----- Exercise materials
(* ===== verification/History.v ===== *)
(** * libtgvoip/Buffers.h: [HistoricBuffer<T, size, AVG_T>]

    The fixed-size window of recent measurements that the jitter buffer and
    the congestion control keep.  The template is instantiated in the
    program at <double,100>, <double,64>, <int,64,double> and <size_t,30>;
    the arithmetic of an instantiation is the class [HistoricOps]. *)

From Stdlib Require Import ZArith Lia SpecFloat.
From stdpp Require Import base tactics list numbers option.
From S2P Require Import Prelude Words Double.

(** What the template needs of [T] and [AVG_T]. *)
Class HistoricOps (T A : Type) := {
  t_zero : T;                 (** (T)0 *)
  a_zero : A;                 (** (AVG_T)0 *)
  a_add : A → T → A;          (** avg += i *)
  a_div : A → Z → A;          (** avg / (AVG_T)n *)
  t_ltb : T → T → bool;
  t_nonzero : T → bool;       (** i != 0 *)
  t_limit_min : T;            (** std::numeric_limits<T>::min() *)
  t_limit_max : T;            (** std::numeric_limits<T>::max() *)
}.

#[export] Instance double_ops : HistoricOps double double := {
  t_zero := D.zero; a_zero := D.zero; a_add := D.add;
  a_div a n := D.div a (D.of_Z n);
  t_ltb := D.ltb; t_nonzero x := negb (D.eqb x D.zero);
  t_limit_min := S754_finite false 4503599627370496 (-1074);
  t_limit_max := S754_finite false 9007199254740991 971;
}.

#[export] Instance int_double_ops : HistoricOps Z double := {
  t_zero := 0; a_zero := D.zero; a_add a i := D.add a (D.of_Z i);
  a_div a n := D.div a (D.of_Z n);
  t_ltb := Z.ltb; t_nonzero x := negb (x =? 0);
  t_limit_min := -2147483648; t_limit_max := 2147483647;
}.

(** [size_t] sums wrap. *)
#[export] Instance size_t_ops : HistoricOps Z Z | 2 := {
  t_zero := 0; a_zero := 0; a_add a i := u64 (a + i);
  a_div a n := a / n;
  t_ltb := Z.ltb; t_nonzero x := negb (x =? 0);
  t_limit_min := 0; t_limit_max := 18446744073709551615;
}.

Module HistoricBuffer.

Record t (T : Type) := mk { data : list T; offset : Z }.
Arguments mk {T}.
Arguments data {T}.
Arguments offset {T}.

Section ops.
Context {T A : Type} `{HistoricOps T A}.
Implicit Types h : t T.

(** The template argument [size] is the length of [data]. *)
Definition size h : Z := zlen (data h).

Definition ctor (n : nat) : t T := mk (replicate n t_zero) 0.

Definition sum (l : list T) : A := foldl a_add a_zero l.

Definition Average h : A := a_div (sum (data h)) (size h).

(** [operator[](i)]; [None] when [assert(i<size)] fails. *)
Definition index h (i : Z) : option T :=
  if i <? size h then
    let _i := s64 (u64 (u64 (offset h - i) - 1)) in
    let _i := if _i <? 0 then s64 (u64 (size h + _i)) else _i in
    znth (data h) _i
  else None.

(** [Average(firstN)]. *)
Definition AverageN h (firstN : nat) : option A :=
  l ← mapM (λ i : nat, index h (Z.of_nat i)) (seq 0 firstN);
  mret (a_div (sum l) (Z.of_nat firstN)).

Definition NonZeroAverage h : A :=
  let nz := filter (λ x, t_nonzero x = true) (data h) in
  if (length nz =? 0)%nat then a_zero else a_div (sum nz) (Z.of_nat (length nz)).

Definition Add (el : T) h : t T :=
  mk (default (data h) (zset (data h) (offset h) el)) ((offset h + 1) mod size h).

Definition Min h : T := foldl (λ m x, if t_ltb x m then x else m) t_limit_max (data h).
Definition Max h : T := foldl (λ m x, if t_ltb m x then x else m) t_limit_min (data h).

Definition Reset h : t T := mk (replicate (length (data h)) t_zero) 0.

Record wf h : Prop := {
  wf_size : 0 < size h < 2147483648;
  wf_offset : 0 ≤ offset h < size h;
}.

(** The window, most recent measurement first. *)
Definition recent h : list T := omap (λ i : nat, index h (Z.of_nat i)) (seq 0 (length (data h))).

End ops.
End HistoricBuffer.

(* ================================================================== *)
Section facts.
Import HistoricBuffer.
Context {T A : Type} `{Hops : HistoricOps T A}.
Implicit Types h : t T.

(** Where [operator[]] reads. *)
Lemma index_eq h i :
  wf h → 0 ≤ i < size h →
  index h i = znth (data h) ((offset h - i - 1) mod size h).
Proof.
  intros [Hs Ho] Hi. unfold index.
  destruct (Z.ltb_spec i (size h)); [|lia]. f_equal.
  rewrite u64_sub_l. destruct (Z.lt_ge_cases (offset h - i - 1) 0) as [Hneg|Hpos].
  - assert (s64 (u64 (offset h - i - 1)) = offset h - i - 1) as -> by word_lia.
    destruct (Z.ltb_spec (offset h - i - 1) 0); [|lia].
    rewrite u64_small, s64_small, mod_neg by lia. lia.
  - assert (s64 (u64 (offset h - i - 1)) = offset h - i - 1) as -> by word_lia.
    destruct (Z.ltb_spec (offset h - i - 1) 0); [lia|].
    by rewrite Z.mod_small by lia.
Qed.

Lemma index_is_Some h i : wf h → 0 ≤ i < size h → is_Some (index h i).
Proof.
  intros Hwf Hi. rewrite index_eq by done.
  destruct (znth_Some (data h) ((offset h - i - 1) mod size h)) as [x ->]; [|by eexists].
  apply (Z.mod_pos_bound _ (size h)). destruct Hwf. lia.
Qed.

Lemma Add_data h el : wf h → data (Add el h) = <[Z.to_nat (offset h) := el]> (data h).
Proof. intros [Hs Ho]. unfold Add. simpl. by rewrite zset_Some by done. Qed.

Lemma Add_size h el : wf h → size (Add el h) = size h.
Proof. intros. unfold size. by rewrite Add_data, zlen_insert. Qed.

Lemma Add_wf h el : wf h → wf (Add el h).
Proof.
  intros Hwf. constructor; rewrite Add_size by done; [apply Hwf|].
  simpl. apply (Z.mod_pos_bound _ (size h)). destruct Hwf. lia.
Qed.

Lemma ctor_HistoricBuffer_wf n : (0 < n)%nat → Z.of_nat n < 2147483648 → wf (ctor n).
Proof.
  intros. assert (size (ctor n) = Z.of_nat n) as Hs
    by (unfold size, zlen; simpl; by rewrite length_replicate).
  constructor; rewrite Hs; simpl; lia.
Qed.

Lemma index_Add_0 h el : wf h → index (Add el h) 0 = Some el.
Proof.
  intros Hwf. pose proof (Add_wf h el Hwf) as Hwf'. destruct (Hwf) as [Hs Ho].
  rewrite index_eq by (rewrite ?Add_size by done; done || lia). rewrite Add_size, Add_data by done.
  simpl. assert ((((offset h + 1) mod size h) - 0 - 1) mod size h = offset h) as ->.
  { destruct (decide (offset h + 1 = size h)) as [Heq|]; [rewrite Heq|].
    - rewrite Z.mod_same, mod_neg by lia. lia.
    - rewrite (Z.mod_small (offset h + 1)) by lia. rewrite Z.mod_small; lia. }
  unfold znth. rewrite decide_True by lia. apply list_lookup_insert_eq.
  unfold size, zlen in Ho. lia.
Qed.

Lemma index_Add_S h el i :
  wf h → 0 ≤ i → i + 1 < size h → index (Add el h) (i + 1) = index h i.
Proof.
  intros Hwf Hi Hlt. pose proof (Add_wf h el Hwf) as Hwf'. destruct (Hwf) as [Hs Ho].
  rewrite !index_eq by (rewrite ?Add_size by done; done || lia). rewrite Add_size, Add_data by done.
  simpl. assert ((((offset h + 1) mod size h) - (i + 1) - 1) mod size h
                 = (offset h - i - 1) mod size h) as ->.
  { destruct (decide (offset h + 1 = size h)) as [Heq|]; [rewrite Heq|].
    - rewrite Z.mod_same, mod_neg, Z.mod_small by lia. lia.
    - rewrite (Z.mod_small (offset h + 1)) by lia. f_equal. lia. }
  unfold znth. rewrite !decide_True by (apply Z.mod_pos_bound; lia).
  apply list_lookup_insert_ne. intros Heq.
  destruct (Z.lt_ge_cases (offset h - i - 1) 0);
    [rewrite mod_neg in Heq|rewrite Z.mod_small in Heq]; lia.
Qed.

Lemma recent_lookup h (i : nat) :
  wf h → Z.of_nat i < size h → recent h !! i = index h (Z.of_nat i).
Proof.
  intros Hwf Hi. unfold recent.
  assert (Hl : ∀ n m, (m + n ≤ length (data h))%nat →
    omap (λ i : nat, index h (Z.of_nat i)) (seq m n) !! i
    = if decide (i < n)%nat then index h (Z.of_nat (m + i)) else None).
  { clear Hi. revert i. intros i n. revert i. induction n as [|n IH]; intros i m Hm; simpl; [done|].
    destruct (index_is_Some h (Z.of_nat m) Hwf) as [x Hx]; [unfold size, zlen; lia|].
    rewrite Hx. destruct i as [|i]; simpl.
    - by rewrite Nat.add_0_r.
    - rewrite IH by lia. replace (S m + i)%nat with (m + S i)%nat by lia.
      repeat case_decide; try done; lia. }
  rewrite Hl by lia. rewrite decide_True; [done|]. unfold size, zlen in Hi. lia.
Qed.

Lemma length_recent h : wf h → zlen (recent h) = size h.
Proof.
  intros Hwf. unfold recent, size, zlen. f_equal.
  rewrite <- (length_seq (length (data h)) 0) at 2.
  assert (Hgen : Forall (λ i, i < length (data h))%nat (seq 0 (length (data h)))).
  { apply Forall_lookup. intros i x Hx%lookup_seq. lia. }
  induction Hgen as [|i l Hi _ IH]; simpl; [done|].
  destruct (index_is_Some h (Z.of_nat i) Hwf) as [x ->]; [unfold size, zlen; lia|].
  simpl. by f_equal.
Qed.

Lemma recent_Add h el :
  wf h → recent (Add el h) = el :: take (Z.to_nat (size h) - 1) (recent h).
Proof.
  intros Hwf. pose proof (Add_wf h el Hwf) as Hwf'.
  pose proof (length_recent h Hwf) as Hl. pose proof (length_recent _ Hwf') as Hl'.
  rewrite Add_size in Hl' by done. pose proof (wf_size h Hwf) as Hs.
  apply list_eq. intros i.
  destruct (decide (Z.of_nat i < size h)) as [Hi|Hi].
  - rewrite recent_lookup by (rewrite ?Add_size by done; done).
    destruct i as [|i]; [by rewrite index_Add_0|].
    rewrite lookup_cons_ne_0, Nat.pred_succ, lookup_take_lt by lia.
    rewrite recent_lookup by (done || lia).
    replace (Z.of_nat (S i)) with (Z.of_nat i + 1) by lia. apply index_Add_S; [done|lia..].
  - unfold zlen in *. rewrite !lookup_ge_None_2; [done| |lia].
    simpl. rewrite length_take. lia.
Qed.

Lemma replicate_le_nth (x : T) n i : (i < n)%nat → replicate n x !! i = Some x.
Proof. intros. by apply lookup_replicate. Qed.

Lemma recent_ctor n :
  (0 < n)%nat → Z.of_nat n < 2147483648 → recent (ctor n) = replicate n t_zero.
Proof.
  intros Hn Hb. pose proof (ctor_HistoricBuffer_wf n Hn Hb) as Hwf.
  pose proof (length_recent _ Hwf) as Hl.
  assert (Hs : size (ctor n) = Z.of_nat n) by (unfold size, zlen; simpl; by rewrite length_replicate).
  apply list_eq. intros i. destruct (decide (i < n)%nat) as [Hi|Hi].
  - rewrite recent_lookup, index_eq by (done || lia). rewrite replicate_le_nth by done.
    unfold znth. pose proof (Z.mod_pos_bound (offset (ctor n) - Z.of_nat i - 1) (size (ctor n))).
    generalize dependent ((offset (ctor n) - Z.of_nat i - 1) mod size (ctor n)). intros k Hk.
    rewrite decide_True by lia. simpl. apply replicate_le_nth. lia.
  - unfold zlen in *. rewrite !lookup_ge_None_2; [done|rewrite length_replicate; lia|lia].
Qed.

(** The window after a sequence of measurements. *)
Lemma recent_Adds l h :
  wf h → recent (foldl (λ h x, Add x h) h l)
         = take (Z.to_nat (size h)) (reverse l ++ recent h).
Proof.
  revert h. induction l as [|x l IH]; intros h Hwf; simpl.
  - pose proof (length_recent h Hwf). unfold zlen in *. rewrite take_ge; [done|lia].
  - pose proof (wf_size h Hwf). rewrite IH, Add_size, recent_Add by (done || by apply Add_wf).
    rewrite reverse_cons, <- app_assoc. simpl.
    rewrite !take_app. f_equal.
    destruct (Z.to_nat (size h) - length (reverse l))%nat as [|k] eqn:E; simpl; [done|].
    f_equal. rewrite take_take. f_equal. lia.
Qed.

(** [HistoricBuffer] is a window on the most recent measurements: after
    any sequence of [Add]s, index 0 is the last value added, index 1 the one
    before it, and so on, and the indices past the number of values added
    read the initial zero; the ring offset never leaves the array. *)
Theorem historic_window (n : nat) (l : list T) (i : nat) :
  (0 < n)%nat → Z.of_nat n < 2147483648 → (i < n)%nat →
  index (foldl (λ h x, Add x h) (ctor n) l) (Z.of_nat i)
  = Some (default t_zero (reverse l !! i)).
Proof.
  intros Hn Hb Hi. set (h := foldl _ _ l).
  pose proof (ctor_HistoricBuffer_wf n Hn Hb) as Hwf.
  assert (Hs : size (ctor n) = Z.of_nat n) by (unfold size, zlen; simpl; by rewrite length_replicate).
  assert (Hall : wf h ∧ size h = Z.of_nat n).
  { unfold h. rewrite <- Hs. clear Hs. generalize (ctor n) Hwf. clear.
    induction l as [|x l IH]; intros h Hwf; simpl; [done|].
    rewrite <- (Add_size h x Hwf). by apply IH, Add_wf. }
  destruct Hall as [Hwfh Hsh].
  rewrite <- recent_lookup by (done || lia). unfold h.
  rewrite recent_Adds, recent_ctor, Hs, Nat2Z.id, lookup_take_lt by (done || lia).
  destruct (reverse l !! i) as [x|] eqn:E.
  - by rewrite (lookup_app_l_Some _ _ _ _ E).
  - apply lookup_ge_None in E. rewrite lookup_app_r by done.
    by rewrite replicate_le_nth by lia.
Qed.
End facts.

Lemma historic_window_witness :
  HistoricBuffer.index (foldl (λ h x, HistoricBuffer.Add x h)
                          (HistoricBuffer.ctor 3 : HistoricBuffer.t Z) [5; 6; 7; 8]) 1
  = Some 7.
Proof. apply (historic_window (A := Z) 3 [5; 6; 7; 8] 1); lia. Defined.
----------
* _What the exercise asks_
Begin with the line that has "simpl. assert ((((offset h + 1) mod size h) - 0" in the listing above and end after the line that has "intros Hwf Hi Hlt."; output those lines exactly.

* _Answer for this exercise_
  simpl. assert ((((offset h + 1) mod size h) - 0 - 1) mod size h = offset h) as ->.
  { destruct (decide (offset h + 1 = size h)) as [Heq|]; [rewrite Heq|].
    - rewrite Z.mod_same, mod_neg by lia. lia.
    - rewrite (Z.mod_small (offset h + 1)) by lia. rewrite Z.mod_small; lia. }
  unfold znth. rewrite decide_True by lia. apply list_lookup_insert_eq.
  unfold size, zlen in Ho. lia.
Qed.

Lemma index_Add_S h el i :
  wf h → 0 ≤ i → i + 1 < size h → index (Add el h) (i + 1) = index h i.
Proof.
  intros Hwf Hi Hlt. pose proof (Add_wf h el Hwf) as Hwf'. destruct (Hwf) as [Hs Ho].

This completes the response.